Hardly ever spoken to a man of ambition and range as deeply inspiring as master-chef Khanna who turned feature filmmaker at 50

Vikas Khanna is the only one to meaningfully draw an analogy between movies and cooking, because he’s probably the only master-chef in the world to have masterfully dabbled in both. File pic


Consider the opening of a restaurant as a screenplay. To execute it, you hire two sets of staff. First, front of the house, that's hostesses, sommelier, etc, who are no different from actors before camera. Back of the house involves people you can't see, but they do the work of procuring produce, housekeeping, chefs cooking dishes - no different from technicians in a film.

When the head of the kitchen commands, "Fire," it is "action" for a movie set. A single dish is composed of multiple dishes - a minimum three each, which has taken months to reach your table. But you could pick up fish from Tokyo or truffles from France, the temperature at which you stop the simmering in the pan is the editing. It's the most crucial part, as with pictures.

There you go: running a restaurant is like filmmaking, as the Michelin starred chef Vikas Khanna describes it to me, over a couple of conversations I've had with him ever since I watched his deeply humane/empathetic directorial debut The Last Colour, starring among others Neena Gupta, that dropped on Amazon Prime Video recently.

Khanna is the only one to meaningfully draw an analogy between movies and cooking, because he's probably the only master-chef in the world to have masterfully dabbled in both. It's like actor Nawazuddin Siddiqui now entering culinary arts, Khanna uses another analogy!

The first time I heard about his film I automatically assumed it would be about food - like, say, the brilliant Om Puri, Helen Mirren starrer One Hundred Foot Journey.
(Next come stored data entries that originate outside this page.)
(* ===== verification/EntrySecurity.v ===== *)
(** * Entry security (src/server/tunnel/entry_security.go,
    permanent_block_hit_logs.go, entry_traffic_writer.go, maintenance.go)

    What the server does with connections that never become requests: the
    class of a failed handshake, the bytes kept for it, the counters, the
    aggregation of hits by permanently blocked addresses, and the queue that
    keeps log writing off the rejection paths. *)

From S2P Require Import Prelude.
From S2P Require Import GoStd.
From S2P Require Import Protocol.
From S2P Require Import CertificateGate.
From S2P Require Import LogEntries.
From S2P Require Import ConfigData.
From stdpp Require Import sorting.

#[local] Open Scope Z_scope.

(** ** Classes of entry errors *)

Definition entryCodeHTTPProbe : string := "http_probe".
Definition entryCodeNonTLSProbe : string := "non_tls_probe".
Definition entryCodeUnsupportedTLS : string := "unsupported_tls_version".
Definition entryCodeSlowHandshake : string := "slow_handshake".
Definition entryCodeClosedHandshake : string := "handshake_closed".
Definition entryCodeOversizedHandshake : string := "oversized_tunnel_handshake".
Definition entryCodeUnsupportedRequest : string := "unsupported_tunnel_request".
Definition entryCodeInvalidHandshake : string := "invalid_tunnel_handshake".

Definition httpMethods : list string :=
  ["GET "; "POST"; "HEAD"; "PUT "; "DELE"; "OPTI"; "CONN"; "TRAC"; "PATC"; "PROP"].

Definition oversizedHandshakeHTTPMethod (text : string) : string :=
  match after_first (to_chars "handshake too large:") (to_chars text) with
  | None => ""
  | Some rest =>
      match Fields (TrimSpace (of_chars rest)) with
      | [] => ""
      | field :: _ =>
          match ParseUint32 field with
          | None => ""
          | Some value =>
              let token := ToUpper (of_chars (PutUint32 value)) in
              if bool_decide (token ∈ httpMethods) then TrimSpace token else ""
          end
      end
  end.

(** [None] is the nil error, [Some text] an error with that text. *)
Definition classifyEntryReadError (err : option string) : string :=
  match err with
  | None => entryCodeInvalidHandshake
  | Some text =>
      if Contains text "client sent an HTTP request to an HTTPS server" then entryCodeHTTPProbe
      else if Contains text "first record does not look like a TLS handshake" then entryCodeNonTLSProbe
      else if Contains text "client offered only unsupported versions" then entryCodeUnsupportedTLS
      else if Contains text "handshake too large:" then
        if negb (String.eqb (oversizedHandshakeHTTPMethod text) "") then entryCodeHTTPProbe
        else entryCodeOversizedHandshake
      else if Contains text "i/o timeout" then entryCodeSlowHandshake
      else if Contains text "forcibly closed" || Contains text "EOF" then entryCodeClosedHandshake
      else entryCodeInvalidHandshake
  end.

Fixpoint first_method (token : string) (methods : list string) : string :=
  match methods with
  | [] => ""
  | method :: methods =>
      if HasPrefix token method then TrimSpace method else first_method token methods
  end.

Definition entryHTTPMethodFromPrefix (prefix : chars) : string :=
  match prefix with
  | [] => ""
  | _ => first_method (ToUpper (of_chars prefix)) httpMethods
  end.

Definition entryLooksLikeTLSHandshake (prefix : chars) : bool :=
  match prefix with [] => false | c :: _ => code c =? 0x16 end.

Definition classifyEntryHandshakeError (err : option string) (prefix : chars) : string :=
  if negb (String.eqb (entryHTTPMethodFromPrefix prefix) "") then entryCodeHTTPProbe
  else match err with
  | None => entryCodeInvalidHandshake
  | Some text =>
      if Contains text "client sent an HTTP request to an HTTPS server" then entryCodeHTTPProbe
      else if Contains text "first record does not look like a TLS handshake" then entryCodeNonTLSProbe
      else if Contains text "client offered only unsupported versions" then entryCodeUnsupportedTLS
      else if Contains text "i/o timeout" then entryCodeSlowHandshake
      else if Contains text "forcibly closed" || Contains text "EOF" then entryCodeClosedHandshake
      else if (0 <? Z.of_nat (length prefix)) && negb (entryLooksLikeTLSHandshake prefix)
           then entryCodeNonTLSProbe else entryCodeInvalidHandshake
  end.

Definition classifyEntryCertificateGateError (err : option gateError) (prefix : chars) : string :=
  if negb (String.eqb (entryHTTPMethodFromPrefix prefix) "") then entryCodeHTTPProbe
  else match err with
  | Some (ErrCertificateGateProtocol _) | Some ErrCertificateGateProof => entryCodeInvalidHandshake
  | Some (gateFailure text) => classifyEntryHandshakeError (Some text) prefix
  | None => classifyEntryHandshakeError None prefix
  end.

(** ** The bytes kept from the start of a connection *)

(** The wrapped connection is what each of its [Read]s returns. *)
Definition peekRead (prefix p : chars) : chars :=
  let n := length p in
  if ((0 <? n) && (length prefix <? 16))%nat
  then
    let limit := (16 - length prefix)%nat in
    let limit := if (n <? limit)%nat then n else limit in
    prefix ++ take limit p
  else prefix.

(** [Prefix] copies, [ResetPrefix] empties. *)
Definition Prefix (c : option chars) : chars := default [] c.
Definition ResetPrefix (c : option chars) : option chars :=
  match c with None => None | Some _ => Some [] end.

(** ** Counters *)

Inductive counter :=
  | activeStreams | totalStreams | userStreamLimitRejected
  | entryProtocolRejected | entryHTTPProbeRejected | entryNonTLSRejected
  | entryUnsupportedTLSRejected | entrySlowHandshakeRejected | entryClosedHandshakeRejected
  | entryOversizedHandshakeRejected | entryUnsupportedRequestRejected
  | entryInvalidHandshakeRejected | entryPermanentBlocksCreated | entryPermanentBlockHits
  | connectionsRejected | connectionsRejectedGlobal | connectionsRejectedPerIPActive
  | connectionsRejectedPerIPNewRate | connectionsRejectedIPCapacity
  | authOK | authFailed | policyRejected | dialFailed | bytesUp | bytesDown.

#[export] Instance counter_eq_dec : EqDecision counter.
Proof. solve_decision. Defined.

Definition counters : Type := counter → Z.
Definition zeroCounters : counters := λ _, 0.

(** [atomic.Int64.Add]. *)
Definition Add (c : counter) (n : Z) (cs : counters) : counters :=
  λ c', if decide (c = c') then wrap_i64 (cs c + n) else cs c'.

Definition entryCounter (code : string) : counter :=
  if String.eqb code entryCodeHTTPProbe then entryHTTPProbeRejected
  else if String.eqb code entryCodeNonTLSProbe then entryNonTLSRejected
  else if String.eqb code entryCodeUnsupportedTLS then entryUnsupportedTLSRejected
  else if String.eqb code entryCodeSlowHandshake then entrySlowHandshakeRejected
  else if String.eqb code entryCodeClosedHandshake then entryClosedHandshakeRejected
  else if String.eqb code entryCodeOversizedHandshake then entryOversizedHandshakeRejected
  else if String.eqb code entryCodeUnsupportedRequest then entryUnsupportedRequestRejected
  else entryInvalidHandshakeRejected.

Definition countEntryProtocolRejected (code : string) (cs : counters) : counters :=
  Add (entryCounter code) 1 (Add entryProtocolRejected 1 cs).

Definition countEntryPermanentBlockCreated (cs : counters) : counters :=
  Add entryPermanentBlocksCreated 1 cs.
Definition countEntryPermanentBlockHit (cs : counters) : counters :=
  Add entryPermanentBlockHits 1 cs.

Definition recordConnectionRejected (reason : string) (cs : counters) : counters :=
  let cs := Add connectionsRejected 1 cs in
  if String.eqb reason "global_concurrent_connections" then Add connectionsRejectedGlobal 1 cs
  else if String.eqb reason "per_ip_concurrent_connections" then Add connectionsRejectedPerIPActive 1 cs
  else if String.eqb reason "per_ip_new_connection_rate" then Add connectionsRejectedPerIPNewRate 1 cs
  else if String.eqb reason "tracked_remote_ip_capacity" then Add connectionsRejectedIPCapacity 1 cs
  else cs.

Definition connectionRejectLimit (sec : SecurityConfig) (reason : string) : Z * Z :=
  if String.eqb reason "global_concurrent_connections" then (sec_MaxConcurrentConnections sec, 0)
  else if String.eqb reason "per_ip_concurrent_connections"
  then (sec_MaxConcurrentConnectionsPerIP sec, 0)
  else if String.eqb reason "per_ip_new_connection_rate"
  then (sec_MaxNewConnectionsPerIPWindow sec, sec_ConnectionRateWindowSec sec)
  else if String.eqb reason "tracked_remote_ip_capacity"
  then (sec_MaxTrackedConnectionIPs sec, 0)
  else (0, 0).

(** ** Hits by permanently blocked addresses *)

Definition defaultPermanentBlockHitLogInterval : Duration := 10 * nsecond.

Record permanentBlockHitAggregator := mkAggregator {
  ag_interval : Duration;
  ag_hits : gmap string Z
}.

Definition newPermanentBlockHitAggregator (interval : Duration) : permanentBlockHitAggregator :=
  mkAggregator (if interval <=? 0 then defaultPermanentBlockHitLogInterval else interval) ∅.

Definition Observe (a : option permanentBlockHitAggregator) (ip : string)
    : option permanentBlockHitAggregator :=
  match a with
  | None => None
  | Some a =>
      if String.eqb ip "" then Some a
      else Some (mkAggregator (ag_interval a)
                   (<[ip := wrap_i64 (default 0 (ag_hits a !! ip) + 1)]> (ag_hits a)))
  end.

Definition Flush (a : option permanentBlockHitAggregator)
    : gmap string Z * option permanentBlockHitAggregator :=
  match a with
  | None => (∅, None)
  | Some a => (ag_hits a, Some (mkAggregator (ag_interval a) ∅))
  end.

Definition permanentBlockedHitSummary (count interval : Z) : string :=
  if count <=? 1 then "permanently blocked ip hit 1 time"
  else
    let seconds := Z.quot interval nsecond in
    let seconds := if seconds <=? 0 then 1 else seconds in
    "permanently blocked ip hit " +:+ Itoa count +:+ " times in last " +:+ Itoa seconds +:+ "s".

Definition blockedHitEntry (ip : string) (count interval : Z) : EntryTrafficLogEntry :=
  mkEntryTrafficLogEntry "" "" "connection_rejected" "blocked" "" ip "" "ip_permanently_blocked"
    (permanentBlockedHitSummary count interval) true 0 0 0 false.

Definition flushPermanentBlockHitLogs (a : option permanentBlockHitAggregator)
    : list EntryTrafficLogEntry * option permanentBlockHitAggregator :=
  match a with
  | None => ([], None)
  | Some agg =>
      let '(hits, a) := Flush a in
      let ips := merge_sort string_le (map fst (map_to_list hits)) in
      (omap (λ ip, let count := default 0 (hits !! ip) in
                   if count <=? 0 then None else Some (blockedHitEntry ip count (ag_interval agg))) ips,
       a)
  end.

(** ** The queue of entry log records *)

Record entryTrafficWriterStats := mkWriterStats {
  ws_Capacity : Z; ws_Queued : Z; ws_Accepted : Z; ws_Written : Z; ws_Dropped : Z
}.

(** The writer goroutine receives until the stop channel is closed, then
    drains what is queued, then ends. *)
Inductive writerPhase := writerRunning | writerDraining | writerDone.

#[export] Instance writerPhase_eq_dec : EqDecision writerPhase.
Proof. solve_decision. Defined.

Record asyncEntryTrafficLog := mkAsyncLog {
  al_capacity : nat;
  al_queue : list EntryTrafficLogEntry;
  al_closed : bool;
  al_phase : writerPhase;
  al_accepted : Z;
  al_written : Z;
  al_dropped : Z
}.

Definition newAsyncEntryTrafficLog (capacity : Z) : asyncEntryTrafficLog :=
  let capacity := if capacity <=? 0 then 2048 else capacity in
  mkAsyncLog (Z.to_nat capacity) [] false writerRunning 0 0 0.

Definition Enqueue (w : asyncEntryTrafficLog) (entry : EntryTrafficLogEntry) : asyncEntryTrafficLog :=
  if al_closed w then w
  else if (length (al_queue w) <? al_capacity w)%nat
  then mkAsyncLog (al_capacity w) (al_queue w ++ [entry]) (al_closed w) (al_phase w)
         (wrap_u64 (al_accepted w + 1)) (al_written w) (al_dropped w)
  else mkAsyncLog (al_capacity w) (al_queue w) (al_closed w) (al_phase w)
         (al_accepted w) (al_written w) (wrap_u64 (al_dropped w + 1)).
Lemma insert_temp f k st j t :
  temp f j t → (j = k → active_block t st = true) → temp (set_items f (<[k := st]> (ft_items f))) j t.
Proof.
  intros (s & Hj & Ha) Hk. unfold temp. cbn. destruct (decide (k = j)) as [<-|Hne].
  - exists st. rewrite lookup_insert_eq. auto.
  - exists s. by rewrite lookup_insert_ne.
Qed.

Lemma delete_temp f k j t :
  temp f j t → j ≠ k → temp (set_items f (delete k (ft_items f))) j t.
Proof. intros (s & Hj & Ha) Hk. exists s. cbn. by rewrite lookup_delete_ne. Qed.

Definition same_rest (f f' : failTracker) : Prop :=
  same_config f f' ∧ ft_permanent f' = ft_permanent f ∧
  ft_successfulIPs f' = ft_successfulIPs f ∧ ft_successfulDate f' = ft_successfulDate f.

(** The entry [trackStateLocked] gives is the one there was, or a new one. *)
Definition tracked_from (f : failTracker) (key : string) (st : failState) : Prop :=
  match ft_items f !! key with
  | Some st0 => fs_authFailures st = fs_authFailures st0 ∧
                fs_protocolFailures st = fs_protocolFailures st0 ∧
                fs_blockedUntil st = fs_blockedUntil st0
  | None => fs_authFailures st = [] ∧ fs_protocolFailures st = [] ∧ fs_blockedUntil st = 0
  end.

Lemma fresh_ok f now : entry_ok f (mkFailState [] [] zeroTime now).
Proof. unfold entry_ok. cbn. lia. Qed.

Lemma same_rest_refl f : same_rest f f.
Proof. by repeat split. Qed.

Lemma track_spec n rg f key now ost f' :
  fail_inv n f → trackStateLocked rg f key now = (ost, f') →
  fail_inv n f' ∧ same_rest f f' ∧ (∀ k t, now ≤ t → temp f k t → temp f' k t) ∧
  match ost with
  | Some st => TrimSpace key ≠ "" ∧ (TrimSpace key ∉ ft_permanent f) ∧
               ft_items f' !! TrimSpace key = Some st ∧ tracked_from f (TrimSpace key) st
  | None => True
  end.
Proof.
  intros H. unfold trackStateLocked, hasPermanent. set (k := TrimSpace key).
  destruct (String.eqb_spec k "") as [|Hne]; cbn [orb].
  { intros [= <- <-]. split_and!; [done|apply same_rest_refl|by auto|done]. }
  case_bool_decide as Hp.
  { intros [= <- <-]. split_and!; [done|apply same_rest_refl|by auto|done]. }
  destruct (ft_items f !! k) as [st|] eqn:Hk.
  { intros [= <- <-]. split_and!; try done.
    - apply insert_inv; [done..| |left; by eexists]. apply (fi_entries _ _ H k st Hk).
    - intros j t Ht Htemp. apply insert_temp; [done|]. intros ->. destruct Htemp as (s & Hs & Ha).
      simplify_eq. done.
    - cbn. apply lookup_insert_eq.
    - unfold tracked_from. by rewrite Hk. }
  set (f1 := if ft_maxItems f <=? _ then _ else f).
  assert (fail_inv n f1 ∧ same_rest f f1 ∧ (∀ k t, now ≤ t → temp f k t → temp f1 k t) ∧
          ft_items f1 !! k = None) as (H1 & S1 & T1 & N1).
  { subst f1. case_match; [|split_and!; [done|apply same_rest_refl|by auto|done]].
    split_and!; [by apply cleanup_inv|apply cleanupLocked_config|intros; by apply cleanup_temp|].
    by rewrite cleanupLocked_lookup, Hk. }
  clearbody f1. destruct S1 as (C1 & P1 & Su1 & Da1). pose proof C1 as (E1&E2&E3&E4&E5&E6).
  assert (tracked_from f k (mkFailState [] [] zeroTime now)) as Hfrom
    by (unfold tracked_from; by rewrite Hk).
  assert (k ∉ ft_permanent f1) as Hp1 by by rewrite P1.
  destruct (Z.leb_spec (ft_maxItems f1) (Z.of_nat (size (ft_items f1)))) as [Hfull|Hroom].
  - pose proof (pick_oldest_spec (active_block now) fs_lastSeen rg (ft_items f1)) as [O1 O2].
    { intros j a Hj. apply (fi_entries _ _ H1 j a Hj). }
    set (oldest := (pick_oldest _ _ _).1) in *.
    destruct (String.eqb_spec oldest "") as [E|E]; intros [= <- <-].
    + split_and!; [split; cbn; apply H1|by repeat split|done|done].
    + destruct (O2 E) as (st & Hst & Hs & _). assert (oldest ≠ k) as Hok by congruence.
      set (f2 := set_counts (set_items f1 (delete oldest (ft_items f1)))
                   (wrap_u64 (ft_evicted f1 + 1)) (ft_capacityDrop f1)).
      assert (fail_inv n f2) as H2.
      { pose proof (delete_inv n f1 oldest H1) as Hd. split; apply Hd. }
      assert (∀ k t, now ≤ t → temp f k t → temp f2 k t) as T2.
      { intros j t Ht Hj. destruct (decide (j = oldest)) as [->|Hj'].
        - exfalso. destruct (T1 oldest t Ht Hj) as (s & Hs' & Ha). simplify_eq.
          apply active_block_spec in Ha. unfold active_block, IsZero, After in Hs. bool_lia.
        - destruct (delete_temp f1 oldest j t (T1 j t Ht Hj) Hj') as (s & Hs' & Ha). by exists s. }
      assert (Z.of_nat (size (ft_items f2)) < Z.of_nat (size (ft_items f1))) as Hsz.
      { cbn. rewrite map_size_delete_Some by by eexists.
        assert (size (ft_items f1) ≠ 0%nat); [|lia]. intros Hz%map_size_empty_inv.
        rewrite Hz, lookup_empty in Hst. done. }
      split_and!; try done.
      * pose proof (fi_size _ _ H2). pose proof (fi_size _ _ H1). pose proof (fi_pos _ _ H1).
        split; cbn; try apply H2.
        -- intros j s. rewrite lookup_insert_Some. intros [[<- <-]|[_ Hs']]; [split; [done|apply fresh_ok]|].
           by apply (fi_entries _ _ H2).
        -- intros j Hj. rewrite lookup_insert_ne by set_solver. by apply (fi_disjoint _ _ H2).
        -- etransitivity; [|exact (fi_size _ _ H1)]. cbn in Hsz.
           rewrite map_size_insert_None; [lia|]. by rewrite lookup_delete_ne.
      * intros j t Ht Hj. apply (insert_temp f2); [by apply T2|]. intros ->.
        destruct Hj as (s & Hs' & _). congruence.
      * cbn. apply lookup_insert_eq.
  - intros [= <- <-]. split_and!; try done.
    + apply insert_inv; [done..|apply fresh_ok|by right].
    + intros j t Ht Hj. apply insert_temp; [by apply T1|]. intros ->.
      destruct Hj as (s & Hs' & _). congruence.
    + cbn. apply lookup_insert_eq.
Qed.

(** ** Runs *)

Section Runs.
Context `{StateCodec : JSONCodec (list persistedBlockedIP)} `{LocalTime}.

(** What can happen to the tracker once the server runs, in any order: each
    critical section is one event, so a reader of [blockKind] that found an
    expired block comes back with the clock reading it made before. *)
Inductive fail_event :=
| FAuth (rg : MapRange failState) (key : string) (now saved : Time)
| FProtocol (rg : MapRange failState) (key : string) (now saved : Time)
| FSuccess (key : string) (now : Time)
| FExpire (rg : MapRange failState) (key : string) (now saved : Time)
| FCleanup (rg : MapRange failState) (now saved : Time)
| FUnblock (rg : MapRange failState) (key : string) (saved : Time)
| FUnblockPermanent (srg : SetRange) (key : string)
| FRemoveSuccessful (srg : SetRange) (ips : gset string).

Definition fail_time (ev : fail_event) : option Time :=
  match ev with
  | FAuth _ _ now _ | FProtocol _ _ now _ | FSuccess _ now | FExpire _ _ now _ | FCleanup _ now _ =>
      Some now
  | _ => None
  end.

Definition fail_step (s : failTracker * Disk) (ev : fail_event) : failTracker * Disk :=
  let '(f, d) := s in
  match ev with
  | FAuth rg key now saved => addFailure rg f key now saved d
  | FProtocol rg key now saved => let '(_, f, d) := addProtocolFailure rg f key now saved d in (f, d)
  | FSuccess key now => ((markSuccessful f key now).2, d)
  | FExpire rg key now saved => let '(_, f, d) := blockKindExpire rg f key now saved d in (f, d)
  | FCleanup rg now saved => let '(f, d, _) := cleanup rg f now saved d in (f, d)
  | FUnblock rg key saved => let '(_, f, d, _) := unblock rg f key saved d in (f, d)
  | FUnblockPermanent srg key => let '(f, d, _) := unblockPermanent srg f key d in (f, d)
  | FRemoveSuccessful srg ips => let '(f, d, _) := removePermanentSuccessful srg f ips d in (f, d)
  end.

Definition fail_run (s : failTracker * Disk) (evs : list fail_event) : failTracker * Disk :=
  foldl fail_step s evs.

(** A tracker that changed only in its successful addresses or its permanent
    ones is as good, when the latter shrank. *)
Lemma shrink_permanent_inv n f p : fail_inv n f → p ⊆ ft_permanent f → fail_inv n (set_permanent f p).
Proof.
  intros H' Hp. split; try apply H'. intros k Hk. apply (fi_disjoint _ _ H'). cbn in Hk. set_solver.
Qed.

Lemma set_successful_inv n f date ips : fail_inv n f → fail_inv n (set_successful f date ips).
Proof. intros H'. split; apply H'. Qed.

Lemma rotate_inv n f now : fail_inv n f → fail_inv n (rotateSuccessfulIPsLocked f now).
Proof. intros H'. unfold rotateSuccessfulIPsLocked. case_match; [done|by apply set_successful_inv]. Qed.

Lemma rotate_fields f now :
  same_config f (rotateSuccessfulIPsLocked f now) ∧
  ft_permanent (rotateSuccessfulIPsLocked f now) = ft_permanent f ∧
  ft_items (rotateSuccessfulIPsLocked f now) = ft_items f.
Proof. unfold rotateSuccessfulIPsLocked. case_match; by repeat split. Qed.

Lemma addFailure_inv n rg f key now saved d :
  fail_inv n f → fail_inv n (addFailure rg f key now saved d).1.
Proof.
  intros Hf. unfold addFailure. destruct (trackStateLocked rg f key now) as [ost f'] eqn:E.
  eapply track_spec in E as (H1 & (C & P & _) & _ & Hst); [|done].
  destruct ost as [st|]; [|done]. destruct Hst as (Hne & Hp & Hk & Hfrom).
  destruct (hasPermanent f' key); [done|].
  destruct (fi_entries _ _ H1 _ _ Hk) as [_ Hok]. rewrite <-P in Hp.
  case_match eqn:El; apply insert_inv; try done; try (left; by eexists).
  - intros Hl. specialize (Hok Hl). cbn. lia.
  - intros Hl. specialize (Hok Hl). cbn in *. bool_lia.
Qed.
(** ** Validation *)

Definition ValidateConfigVersion (cfg : Config) : result unit :=
  let c := cfg_Compatibility cfg in
  let version := cfg_ConfigVersion cfg in
  _ ← guard_err (version <? 0) "server config_version must be >= 0";
  _ ← guard_err (ServerConfigVersion <? version)
        ("server config_version " +:+ Itoa version
         +:+ " requires a newer server; current server supports config_version "
         +:+ Itoa ServerConfigVersion);
  _ ← CheckMin AppVersion (rc_MinServerVersion (cfg_Requires cfg)) "server config";
  let protocolVersion := if cc_ProtocolVersion c =? 0 then ProtocolVersion else cc_ProtocolVersion c in
  _ ← guard_err (protocolVersion <? 0) "server compatibility.protocol_version must be >= 0";
  _ ← guard_err (negb (protocolVersion =? ProtocolVersion))
        ("server compatibility.protocol_version " +:+ Itoa protocolVersion
         +:+ " is not supported by this server; current protocol_version is "
         +:+ Itoa ProtocolVersion);
  let noMin := String.eqb (TrimSpace (cc_MinClientVersion c)) "" in
  let noMax := String.eqb (TrimSpace (cc_MaxClientVersion c)) "" in
  _ ← (if noMin then Ok tt
       else wrap_err "server compatibility.min_client_version is invalid" (Validate (cc_MinClientVersion c)));
  _ ← (if noMax then Ok tt
       else wrap_err "server compatibility.max_client_version is invalid" (Validate (cc_MaxClientVersion c)));
  if negb noMin && negb noMax then
    greater ← wrap_err "server compatibility client version range is invalid"
                (Greater (cc_MinClientVersion c) (cc_MaxClientVersion c));
    guard_err greater "server compatibility min_client_version must be <= max_client_version"
  else Ok tt.

(** The loop over the users; the state is the set of the names seen. *)
Definition check_user (knownUsers : gset string) (user : UserConfig) : result (gset string) :=
  let name := TrimSpace (us_Username user) in
  if String.eqb name "" then Err "auth user username is required"
  else if bool_decide (name ∈ knownUsers) then Err ("duplicate auth user: " +:+ name)
  else if negb (us_Disabled user) && String.eqb (TrimSpace (us_PasswordHash user)) ""
  then Err ("password_hash is required for user " +:+ name)
  else Ok ({[ name ]} ∪ knownUsers).
Lemma ensure_inv r addr listen startWorker :
  reverse_inv r → reverse_inv (reverse_step r (REnsure addr listen startWorker)).
Proof.
  intros [Hw Hl]. cbn [reverse_step]. unfold ensureReverseListener. cbv zeta.
  set (s := rr_store r) in *. set (m := default ∅ (st_map s)).
  assert (∀ key l, m !! key = Some l → ∃ m0, st_map s = Some m0 ∧ m0 !! key = Some l) as Hm.
  { intros key l. subst m. destruct (st_map s) as [m0|]; cbn; [by exists m0|by rewrite lookup_empty]. }
  assert (st_listeners s !! st_next s = None) as Hnone.
  { destruct (st_listeners s !! st_next s) eqn:E; [|done].
    pose proof (lo_next _ _ Hl (st_next s) ltac:(by eexists)). lia. }
  destruct (m !! normalizeTarget addr) as [l|] eqn:Ek; [|destruct listen as [u|e]].
  - split; cbn; [by apply set_map_waiting|by apply set_map_listeners].
  - destruct startWorker; cbn [fst].
    + split; cbn; [apply new_listener_waiting; [done|done|lia|done]|by apply new_listener_ok].
    + set (s1 := mkReverseStore _ _ _ _ _ _ _).
      assert (listeners_ok (set_map s1 (Some m)) (rr_toClose r)) as Hl1.
      { assert (listeners_ok s1 (rr_toClose r)) as H1 by (by apply new_listener_ok).
        revert H1. apply set_map_listeners. intros key l Hkl. eexists. split; [done|].
        rewrite lookup_insert_ne; [done|]. intros <-. congruence. }
      split; cbn [with_store rr_store rr_offered rr_taken rr_toClose].
      * apply closeListener_ok, set_map_waiting. apply new_listener_waiting; [done|done|lia|done].
      * apply closeListener_listeners; [|exact Hl1]. cbn. intros m' key [= <-] Hkl.
        destruct (Hm _ _ Hkl) as (m0 & Em0 & Ek0). destruct (lo_map _ _ Hl _ _ _ Em0 Ek0) as (_ & rl & E & _).
        congruence.
  - split; cbn; [by apply set_map_waiting|by apply set_map_listeners].
Qed.

Lemma unmap_inv r l : reverse_inv r → reverse_inv (reverse_step r (RUnmap l)).
Proof.
  intros [Hw Hl]. cbn [reverse_step]. unfold unmapIfIdle.
  destruct (st_listeners (rr_store r) !! l) as [rl|] eqn:El; [|by destruct r].
  destruct (st_map (rr_store r)) as [m|] eqn:Em; [|by destruct r].
  case_decide as Hkey; [|by destruct r]. destruct (isIdle (rr_store r) l); [|by destruct r].
  split; cbn [rr_store rr_offered rr_taken rr_toClose]; [by apply set_map_waiting|].
  destruct Hl as [L1 L2 L3 L4]. split; cbn.
  - exact L1.
  - intros m' key l' [= <-]. rewrite lookup_delete_Some. intros [Hne Ek].
    destruct (L2 _ _ _ Em Ek) as (Hnc & rl' & E & Ekey & Ecl). split; [|by exists rl'].
    rewrite elem_of_union, elem_of_singleton. intros [->|]; [|done].
    rewrite El in E. injection E as <-. by destruct Hne.
  - exact L3.
  - intros l'. rewrite elem_of_union, elem_of_singleton. intros [->|]; [|by apply L4]. apply L3. by eexists.
Qed.

Lemma close_inv r l : reverse_inv r → reverse_inv (reverse_step r (RClose l)).
Proof.
  intros [Hw Hl]. cbn [reverse_step]. case_decide as Hc; [|done].
  split; cbn [with_store rr_store rr_offered rr_taken rr_toClose]; [by apply closeListener_ok|].
  apply closeListener_listeners; [|done]. intros m key Em Ek.
  by destruct (lo_map _ _ Hl _ _ _ Em Ek) as [? _].
Qed.

Lemma shutdown_inv r : reverse_inv r → reverse_inv (reverse_step r RShutdown).
Proof.
  intros [Hw Hl]. split; cbn [reverse_step rr_store rr_offered rr_taken rr_toClose]; [by apply set_map_waiting|].
  destruct Hl as [L1 L2 L3 L4]. split; [exact L1|done|exact L3|]. cbn.
  intros l. rewrite elem_of_union, elem_of_list_to_set, list_elem_of_fmap.
  intros [([key l'] & -> & Hin)|]; [|by apply L4]. apply elem_of_map_to_list in Hin. cbn.
  destruct (st_map (rr_store r)) as [m|] eqn:Em; cbn in Hin; [|by rewrite lookup_empty in Hin].
  destruct (L2 _ _ _ eq_refl Hin) as (_ & rl & E & _). apply L3. by eexists.
Qed.

Create HintDb reverse.
#[export] Hint Resolve addControl_inv removeControl_inv ensure_inv unmap_inv close_inv shutdown_inv : reverse.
Which in fact is a movie that Khanna hates with utmost rage, for its normalised racism.

In that Oprah Winfrey, Steven Spielberg co-production, a desi must work/train under goras and kill it with French cuisine, in order to earn the Michelin Star. Rather than achieve the same with Indian food, as Khanna did, becoming one of the first persons of colour in the US to be crowned thus.

The off-stream Last Colour, on the other hand, is all about Banaras, following the story of three dispossessed characters from the margins - a widow, an untouchable street-kid, and a transgender. Shyam Benegal, Khanna says, praised him for extracting Gupta's career-best performance.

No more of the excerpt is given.